● WHAT TO DO: Copy nothing but the lines below running from the line containing "split; cbn; try done. intros _. split_and!;" through the line containing "- unfold authority_tick.", both end lines included.
====== SUPPLIED DATA ======
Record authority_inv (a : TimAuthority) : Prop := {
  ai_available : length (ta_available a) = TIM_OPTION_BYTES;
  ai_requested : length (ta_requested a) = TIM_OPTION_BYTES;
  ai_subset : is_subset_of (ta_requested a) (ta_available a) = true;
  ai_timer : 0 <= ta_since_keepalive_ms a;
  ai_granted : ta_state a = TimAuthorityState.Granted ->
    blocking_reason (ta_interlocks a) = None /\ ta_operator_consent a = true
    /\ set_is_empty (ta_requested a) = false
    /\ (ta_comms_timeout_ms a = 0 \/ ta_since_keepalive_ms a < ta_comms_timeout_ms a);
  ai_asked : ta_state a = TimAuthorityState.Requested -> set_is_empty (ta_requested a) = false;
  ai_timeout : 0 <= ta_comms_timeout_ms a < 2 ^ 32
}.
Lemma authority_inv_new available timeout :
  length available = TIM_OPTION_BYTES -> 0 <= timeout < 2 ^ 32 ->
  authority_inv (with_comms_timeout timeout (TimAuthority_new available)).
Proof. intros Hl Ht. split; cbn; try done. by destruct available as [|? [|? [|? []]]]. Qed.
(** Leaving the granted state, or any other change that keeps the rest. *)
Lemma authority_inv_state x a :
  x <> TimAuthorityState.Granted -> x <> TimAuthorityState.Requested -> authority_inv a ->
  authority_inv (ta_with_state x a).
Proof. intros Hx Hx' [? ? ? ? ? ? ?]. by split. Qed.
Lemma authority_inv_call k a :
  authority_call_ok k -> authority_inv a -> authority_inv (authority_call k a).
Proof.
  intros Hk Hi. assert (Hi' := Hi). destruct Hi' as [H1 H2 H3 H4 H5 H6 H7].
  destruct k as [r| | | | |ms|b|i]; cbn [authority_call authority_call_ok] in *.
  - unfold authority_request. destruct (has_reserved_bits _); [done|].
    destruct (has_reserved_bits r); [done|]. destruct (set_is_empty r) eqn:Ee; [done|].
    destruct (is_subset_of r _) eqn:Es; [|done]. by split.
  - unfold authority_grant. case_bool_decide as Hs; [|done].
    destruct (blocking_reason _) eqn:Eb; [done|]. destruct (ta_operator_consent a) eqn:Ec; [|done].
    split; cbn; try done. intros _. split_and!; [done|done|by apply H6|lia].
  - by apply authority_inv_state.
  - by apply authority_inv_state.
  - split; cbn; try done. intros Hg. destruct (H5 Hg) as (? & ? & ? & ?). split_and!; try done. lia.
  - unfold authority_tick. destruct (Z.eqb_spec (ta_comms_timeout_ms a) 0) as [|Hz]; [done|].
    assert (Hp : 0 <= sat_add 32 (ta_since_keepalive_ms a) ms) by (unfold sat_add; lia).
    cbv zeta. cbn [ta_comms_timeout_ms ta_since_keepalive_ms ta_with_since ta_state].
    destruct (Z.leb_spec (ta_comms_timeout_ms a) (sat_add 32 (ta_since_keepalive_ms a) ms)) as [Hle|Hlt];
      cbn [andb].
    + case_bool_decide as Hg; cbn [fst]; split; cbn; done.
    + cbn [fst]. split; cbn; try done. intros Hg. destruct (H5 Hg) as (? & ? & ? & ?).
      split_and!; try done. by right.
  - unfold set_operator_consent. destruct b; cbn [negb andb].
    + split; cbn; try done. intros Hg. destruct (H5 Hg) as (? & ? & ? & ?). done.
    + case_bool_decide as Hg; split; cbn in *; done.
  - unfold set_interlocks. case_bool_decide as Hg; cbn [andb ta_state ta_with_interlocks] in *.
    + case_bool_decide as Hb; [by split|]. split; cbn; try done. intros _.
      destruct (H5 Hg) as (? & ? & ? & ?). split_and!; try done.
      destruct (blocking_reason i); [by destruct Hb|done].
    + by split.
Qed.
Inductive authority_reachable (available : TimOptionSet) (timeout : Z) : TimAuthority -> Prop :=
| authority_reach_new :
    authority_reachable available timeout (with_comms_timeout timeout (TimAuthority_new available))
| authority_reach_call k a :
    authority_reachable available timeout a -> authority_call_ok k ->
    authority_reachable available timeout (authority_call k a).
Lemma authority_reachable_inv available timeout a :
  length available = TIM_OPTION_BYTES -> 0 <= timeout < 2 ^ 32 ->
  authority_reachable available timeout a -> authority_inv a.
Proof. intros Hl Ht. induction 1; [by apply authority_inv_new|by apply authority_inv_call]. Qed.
======
====== SUPPLIED DATA ======
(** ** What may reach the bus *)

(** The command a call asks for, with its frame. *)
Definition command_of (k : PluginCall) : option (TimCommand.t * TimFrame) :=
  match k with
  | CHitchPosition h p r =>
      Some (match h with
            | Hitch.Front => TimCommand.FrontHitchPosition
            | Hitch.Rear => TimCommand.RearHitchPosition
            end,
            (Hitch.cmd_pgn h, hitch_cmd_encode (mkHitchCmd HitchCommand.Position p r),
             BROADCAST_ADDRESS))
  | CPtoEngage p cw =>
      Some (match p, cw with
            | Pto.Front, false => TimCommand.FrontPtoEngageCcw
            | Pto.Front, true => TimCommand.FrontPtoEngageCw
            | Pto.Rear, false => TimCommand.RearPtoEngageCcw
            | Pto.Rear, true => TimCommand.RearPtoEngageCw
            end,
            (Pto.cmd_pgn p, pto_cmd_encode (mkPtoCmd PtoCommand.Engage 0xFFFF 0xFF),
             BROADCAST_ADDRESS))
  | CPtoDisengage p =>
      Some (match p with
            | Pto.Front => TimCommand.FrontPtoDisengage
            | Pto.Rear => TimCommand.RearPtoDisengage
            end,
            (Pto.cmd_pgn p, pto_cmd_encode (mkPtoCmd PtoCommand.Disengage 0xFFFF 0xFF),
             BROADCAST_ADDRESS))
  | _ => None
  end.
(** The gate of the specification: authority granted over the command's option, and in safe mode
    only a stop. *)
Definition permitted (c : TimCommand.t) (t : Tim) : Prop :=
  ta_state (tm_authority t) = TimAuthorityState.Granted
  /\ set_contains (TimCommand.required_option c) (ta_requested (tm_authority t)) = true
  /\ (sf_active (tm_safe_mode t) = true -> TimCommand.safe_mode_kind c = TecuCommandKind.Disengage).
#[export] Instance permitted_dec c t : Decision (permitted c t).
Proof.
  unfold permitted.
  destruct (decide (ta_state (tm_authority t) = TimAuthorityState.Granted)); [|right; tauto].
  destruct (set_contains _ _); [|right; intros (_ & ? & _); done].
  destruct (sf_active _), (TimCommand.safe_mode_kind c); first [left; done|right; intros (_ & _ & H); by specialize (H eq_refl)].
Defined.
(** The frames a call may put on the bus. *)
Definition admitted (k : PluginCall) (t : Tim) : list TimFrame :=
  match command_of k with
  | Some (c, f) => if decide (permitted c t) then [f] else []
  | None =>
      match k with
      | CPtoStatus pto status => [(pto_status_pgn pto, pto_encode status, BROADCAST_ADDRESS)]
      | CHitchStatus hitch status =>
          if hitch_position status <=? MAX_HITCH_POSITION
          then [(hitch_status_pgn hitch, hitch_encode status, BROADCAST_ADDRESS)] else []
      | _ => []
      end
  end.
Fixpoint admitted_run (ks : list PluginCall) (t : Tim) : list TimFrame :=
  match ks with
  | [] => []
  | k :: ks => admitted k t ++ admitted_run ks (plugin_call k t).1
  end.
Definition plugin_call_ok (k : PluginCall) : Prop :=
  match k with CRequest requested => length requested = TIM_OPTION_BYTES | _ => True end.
======
● EXERCISE SOLUTION:
    split; cbn; try done. intros _. split_and!; [done|done|by apply H6|lia].
  - by apply authority_inv_state.
  - by apply authority_inv_state.
  - split; cbn; try done. intros Hg. destruct (H5 Hg) as (? & ? & ? & ?). split_and!; try done. lia.
  - unfold authority_tick. destruct (Z.eqb_spec (ta_comms_timeout_ms a) 0) as [|Hz]; [done|].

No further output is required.